Massachusetts officials have paid $11 million of its $69 million contract with CGI but will not dole out any more dough until the website is functioning properly, according to Lefferts.

Vermont has already paid $18.6 million of its $82.6 million bill to CGI, but is still in talks to decide what the bottom line will be. Exchange officials are currently withholding a $5.1 million payment in return for CGI missing important deadlines and are disputing over $1 million in charges due to “incomplete work.”

Massachusetts officials already worked with a similar health care system to Obamacare, but were stymied when trying to comply with Obamacare’s updates. The new exchange website has been unable to determine eligibility for different insurance plans and struggled to set up accounts and passwords.

For Vermonters it was even worse: customers were not able to purchase coverage online until early December, a paltry record only beat by the country’s worst Obamacare marketplace.

But while Vermont and Massachusetts are blasting now-infamous CGI, they’re not the first state to withhold payments. Oregon’s utterly failed exchange has withheld $20 million from contractor Oracle and already has attorneys reviewing the bungled launch.

Even after the deadline to buy insurance for January 1 coverage, Oregon’s state exchange still cannot support online purchases. Cover Oregon officials shifted to paper applications as they abandoned hope that the site would be functioning before the deadline to buy insurance for January 1.

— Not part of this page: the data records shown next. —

Lemma append_proper_extension (a t : string) : t <> "" -> a <> a ++ t.
Proof.
  intros Ht E. apply (f_equal String.length) in E.
  rewrite length_append in E. destruct t; [now apply Ht | simpl in E; lia].
Qed.

Lemma prefix_append (a t : string) : String.prefix a (a ++ t) = true.
Proof.
  induction a as [|x a IH]; simpl.
  - now destruct t.
  - destruct (ascii_dec x x) as [_|N]; [exact IH | now elim N].
Qed.

Lemma truthy_append_r (a b : string) : Str.truthy b = true -> Str.truthy (a ++ b) = true.
Proof. destruct a; simpl; auto. Qed.

Lemma truthy_nonempty (s : string) : Str.truthy s = true <-> s <> "".
Proof. destruct s; simpl; split; congruence. Qed.

(** Only the end of a string decides whether it ends with the separator. *)
Lemma endswith_sep_append (a b : string) :
  b <> "" -> Str.endswith (a ++ b) "/" = Str.endswith b "/".
Proof.
  intros Hb. induction a as [|x a IH]; [reflexivity |].
  change (String x a ++ b) with (String x (a ++ b)).
  cbn [Str.endswith]. rewrite IH.
  replace (String.eqb (String x (a ++ b)) "/") with false; [reflexivity |].
  symmetry. apply String.eqb_neq. intros E. injection E as _ E.
  now apply (append_nonempty_r a b Hb).
Qed.

Lemma endswith_sep_contains (s : string) :
  Str.endswith s "/" = true -> Str.contains "/" s = true.
Proof.
  induction s as [|x s IH]; [discriminate |].
  cbn [Str.endswith Str.contains]. intros H.
  apply orb_true_iff in H as [H | H].
  - apply String.eqb_eq in H. injection H as -> _. reflexivity.
  - rewrite (IH H). now rewrite orb_true_r.
Qed.

Lemma contains_append (c : ascii) (a b : string) :
  Str.contains c (a ++ b) = Str.contains c a || Str.contains c b.
Proof.
  induction a as [|x a IH]; simpl; [reflexivity |].
  now rewrite IH, orb_assoc.
Qed.

Lemma join_step_relative (path b : string) :
  Str.startswith b "/" = false ->
  PosixPath.join_step path b = path ++ glue path ++ b.
Proof.
  intros Hb. unfold PosixPath.join_step, glue, PosixPath.sep. rewrite Hb.
  destruct (negb (Str.truthy path) || Str.endswith path "/"); reflexivity.
Qed.

Lemma join_step_extends (path b : string) :
  Str.startswith b "/" = false -> b <> "" ->
  exists t, PosixPath.join_step path b = path ++ t /\ t <> "".
Proof.
  intros Hb Hne. exists (glue path ++ b). split.
  - now apply join_step_relative.
  - now apply append_nonempty_r.
Qed.

(** A path that does not end with the separator gets one. *)
Lemma join_step_separated (path b : string) :
  Str.startswith b "/" = false -> path <> "" ->
  Str.endswith path "/" = false ->
  PosixPath.join_step path b = path ++ "/" ++ b.
Proof.
  intros Hb Hp He. rewrite join_step_relative by exact Hb.
  unfold glue. rewrite He. apply truthy_nonempty in Hp. now rewrite Hp.
Qed.

Lemma substring_all (s : string) : String.substring 0 (String.length s) s = s.
Proof. induction s as [|c s IH]; simpl; [reflexivity | now rewrite IH]. Qed.

Lemma from_one (c : ascii) (s : string) : Str.from 1 (String c s) = s.
Proof.
  unfold Str.from. simpl String.length.
  replace (S (String.length s) - 1) with (String.length s) by lia.
  simpl. apply substring_all.
Qed.

(** The base install path is a fixed prefix, then [solc-], then the
    identifier. *)
Lemma base_install_path_shape (h : Host) :
  exists P, forall V, get_base_install_path h V = P ++ "solc-" ++ V.
Proof.
  unfold get_base_install_path, dict_mem.
  destruct (dict_get (environ h) "SOLC_BASE_INSTALL_PATH") as [root|].
  - exists (root ++ glue root). intros V.
    cbn [PosixPath.join fold_left].
    rewrite join_step_relative by reflexivity.
    now rewrite append_assoc.
  - assert (J : forall V, PosixPath.join "~" [".py-helios-solc"; "solc-" ++ V]
                          = String "~" ("/.py-helios-solc/solc-" ++ V))
      by reflexivity.
    unfold PosixPath.expanduser.
    assert (I : forall V, String.index 1 PosixPath.sep
                            (String "~" ("/.py-helios-solc/solc-" ++ V)) = Some 1)
      by reflexivity.
    destruct (dict_get (environ h) "HOME") as [home|] eqn:EH;
      [| destruct (pw_uid_dir h) as [home|] eqn:EP ].
    1,2: exists (Str.rstrip PosixPath.sep_char home ++ "/.py-helios-solc/");
         intros V; rewrite J, I; cbn [Nat.eqb negb];
         change (Str.startswith (String "~" ("/.py-helios-solc/solc-" ++ V)) "~") with true;
         cbn [negb]; rewrite ?EP, from_one;
         rewrite truthy_append_r by reflexivity;
         now rewrite append_assoc.
    exists "~/.py-helios-solc/". intros V. rewrite J, I. cbn [Nat.eqb].
    change (Str.startswith (String "~" ("/.py-helios-solc/solc-" ++ V)) "~") with true.
    reflexivity.
Qed.

Lemma no_sep_not_endswith (s : string) :
  Str.contains "/" s = false -> Str.endswith s "/" = false.
Proof.
  intros H. destruct (Str.endswith s "/") eqn:E; [| reflexivity].
  apply endswith_sep_contains in E. congruence.
Qed.

Lemma strictly_under_append (base t : string) :
  t <> "" -> strictly_under base (base ++ t).
Proof.
  intros Ht. split; [apply prefix_append | now apply append_proper_extension].
Qed.

(** Joining a relative component keeps a path below the directories it
    was already below. *)
Lemma join_step_below (base path b : string) :
  (exists t, path = base ++ t) ->
  Str.startswith b "/" = false -> b <> "" ->
  exists t, PosixPath.join_step path b = base ++ t /\ t <> "".
Proof.
  intros [t ->] Hb Hne.
  destruct (join_step_extends (base ++ t) b Hb Hne) as (u & -> & Hu).
  exists (t ++ u). split; [apply append_assoc |].
  now apply append_nonempty_r.
Qed.

Lemma join_step_below_weak (base path b : string) :
  (exists t, path = base ++ t) ->
  Str.startswith b "/" = false -> b <> "" ->
  exists t, PosixPath.join_step path b = base ++ t.
Proof.
  intros H Hb Hne. destruct (join_step_below base path b H Hb Hne) as (t & E & _).
  now exists t.
Qed.

Ltac below_base :=
  repeat first
    [ apply join_step_below; [ | reflexivity | discriminate ]
    | apply join_step_below_weak; [ | reflexivity | discriminate ]
    | (exists ""; symmetry; apply append_empty_r) ].

(** C10.  Every derived path (repository, release archive, extraction
    directory, executable, build directory, built executable) has the
    base install path of the same identifier as a proper prefix. *)
Theorem derived_paths_under_base (h : Host) (identifier : string) :
  Forall (strictly_under (get_base_install_path h identifier))
         (derived_paths h identifier).
Proof.
  set (base := get_base_install_path h identifier).
  assert (K : forall p, (exists t, p = base ++ t /\ t <> "") -> strictly_under base p).
  { intros p (t & -> & Ht). now apply strictly_under_append. }
  unfold derived_paths, get_built_executable_path, get_build_dir,
    get_executable_path, get_extract_path, get_release_zipfile_path,
    get_repository_path.
  fold base. cbn [PosixPath.join fold_left].
  repeat constructor; apply K; below_base.
Qed.

Lemma split_at_separator (V1 V2 s1 s2 : string) :
  Str.contains "/" V1 = false -> Str.contains "/" V2 = false ->
  sep_led s1 -> sep_led s2 ->
  V1 ++ s1 = V2 ++ s2 -> V1 = V2.
Proof.
  revert V2. induction V1 as [|a V1 IH]; intros [|b V2] H1 H2 L1 L2 E;
    simpl in *.
  - reflexivity.
  - destruct L1 as [-> | (t & ->)]; [discriminate |].
    injection E as <- _. discriminate.
  - destruct L2 as [-> | (t & ->)]; [discriminate |].
    injection E as -> _. discriminate.
  - injection E as -> E.
    apply orb_false_iff in H1 as [_ H1]. apply orb_false_iff in H2 as [_ H2].
    f_equal. now apply IH.
Qed.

Oracle, a massively successful IT company run by billionaire Larry Ellison, has received $43 million so far, but Cover Oregon’s then-director Rocky King announced in late November that the exchange had refused to make any payments in the past two months and interim director Bruce Goldberg said  in December that the exchange is withholding payment.

While contractors told officials the site was 80 percent finished, just 10 percent was finished correctly — and the entire site wasn’t tested until the fall.

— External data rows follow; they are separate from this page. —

(* ===== verification/Bytes.v ===== *)
(** * Bytes and digests

    Byte strings as [string], SHA-256 sums as their 32 bytes, and the lemmas
    on fixed-width numbers and on prefixes that the encoders share. *)

From S2P Require Import Prelude GoJson Sha256.
From Stdlib Require Import Ascii.

Fixpoint bytes_text (l : list N) : string := match l with [] => EmptyString | b :: l' => String (chr b) (bytes_text l') end.

(** The 32 bytes of a digest. *)
Definition sha256_sum (message : string) : string := bytes_text (be_bytes 32 (sha256 message)).

(** SHA-256 tells the messages of the list apart. *)
Definition collision_free (ms : list string) : Prop :=
  forall m1 m2, m1 ∈ ms -> m2 ∈ ms -> sha256_sum m1 = sha256_sum m2 -> m1 = m2.

(** ** Fixed widths *)

Lemma code_chr n : (n < 256)%N -> code (chr n) = n.
Proof. intros ?. unfold code, chr. by apply N_ascii_embedding. Qed.

Lemma string_app_split (a b c d : string) : String.length a = String.length b -> a +:+ c = b +:+ d -> a = b /\ c = d.
Proof.
  revert b. induction a as [|x a IH]; intros [|y b] Hl E; try done.
  rewrite !append_cons in E. injection E as -> E. destruct (IH b) as [-> ->]; [by injection Hl|done..].
Qed.

Lemma bytes_text_length l : String.length (bytes_text l) = length l.
Proof. induction l as [|x l IH]; [done|]. cbn. by rewrite IH. Qed.

Lemma be_bytes_length w n : length (be_bytes w n) = w.
Proof. induction w as [|w IH]; [done|]. cbn. by rewrite IH. Qed.

Lemma sha256_sum_length m : String.length (sha256_sum m) = 32%nat.
Proof. unfold sha256_sum. rewrite bytes_text_length. apply be_bytes_length. Qed.

Lemma be_bytes_mod w n m : be_bytes w n = be_bytes w m -> (n mod 256 ^ N.of_nat w = m mod 256 ^ N.of_nat w)%N.
Proof.
  induction w as [|w IH]; cbn [be_bytes]; [by rewrite !N.mod_1_r|]. intros [= E H]. apply IH in H.
  rewrite Nat2N.inj_succ, N.pow_succ_r', (N.mul_comm 256), !N.Div0.mod_mul_r, E, H. done.
Qed.

Lemma be_bytes_small w n : Forall (fun b => (b < 256)%N) (be_bytes w n).
Proof. induction w as [|w IH]; constructor; [apply N.mod_lt; lia|done]. Qed.

Lemma bytes_text_inj l1 l2 :
  Forall (fun b => (b < 256)%N) l1 -> Forall (fun b => (b < 256)%N) l2 -> bytes_text l1 = bytes_text l2 -> l1 = l2.
Proof.
  intros H1. revert l2. induction H1 as [|a l1 Ha H1 IH]; intros [|b l2] H2; try done. intros E.
  apply Forall_cons in H2 as [Hb H2]. injection E as E Ht. f_equal; [|by apply IH].
  apply (f_equal code) in E. by rewrite !code_chr in E.
Qed.

Lemma be_text_inj w n m : (n < 256 ^ N.of_nat w)%N -> (m < 256 ^ N.of_nat w)%N ->
  bytes_text (be_bytes w n) = bytes_text (be_bytes w m) -> n = m.
Proof.
  intros Hn Hm H%bytes_text_inj; [|apply be_bytes_small..]. apply be_bytes_mod in H. by rewrite !N.mod_small in H.
Qed.

(** ** Digests *)

Lemma collision_free_mono ms ms' : (forall m, m ∈ ms -> m ∈ ms') -> collision_free ms' -> collision_free ms.
Proof. intros Hsub H m1 m2 ? ?. apply H; auto. Qed.

Lemma string_app_split_r (a b c d : string) : String.length c = String.length d -> a +:+ c = b +:+ d -> a = b /\ c = d.
Proof.
  intros Hl E. apply string_app_split; [|done]. apply (f_equal String.length) in E.
  rewrite !string_length_app in E. lia.
Qed.

Lemma string_bytes_small s : Forall (fun b => (b < 256)%N) (string_bytes s).
Proof. induction s as [|c s IH]; constructor; [apply N_ascii_bounded|done]. Qed.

But it appears that while Oracle is taking some hits.  Amid Cover Oregon’s fiasco, King took “medical leave” and the Carolyn Lawson, chief information officer at Oregon’s health department and the primary official overseeing the exchange roll-out, resigned for “personal reasons.”

While Oracle failed to deliver its product as promised, King admitted before taking leave that exchange officials were aware the site would be delayed due to significant problems, all while presenting a rosy picture to the public.

In addition to the Vermont and Massachusetts exchanges, CGI also built federal exchange HealthCare.gov, and five other state exchanges: Kentucky, Colorado, California,  Hawaii and New Mexico.

Kentucky has been held up as a model of Obamacare’s success, enrolling over 24,000 in private plans without any big hitches, while California has been portrayed as a success as well. Colorado’s CGI-built exchange didn’t experience drastic tech failures either, but even with a well-functioning site has struggled to sign up enough consumers even to meet officials’ “catastrophic” projections.

But Hawaii’s exchange launched several weeks late and may not be financially sustainable after enrolling just 683 customers. New Mexico’s small business exchange (the individual exchange was put in the care of HealthCare.gov until October 2014) didn’t fully launch until December.

While some states are happy with CGI’s performance, Vermont and Massachusetts officials have started talking about legal action against the company. Massachusetts’ exchange director Jean Yang blamed CGI for not committing enough resources to building the website, according to the Boston Globe.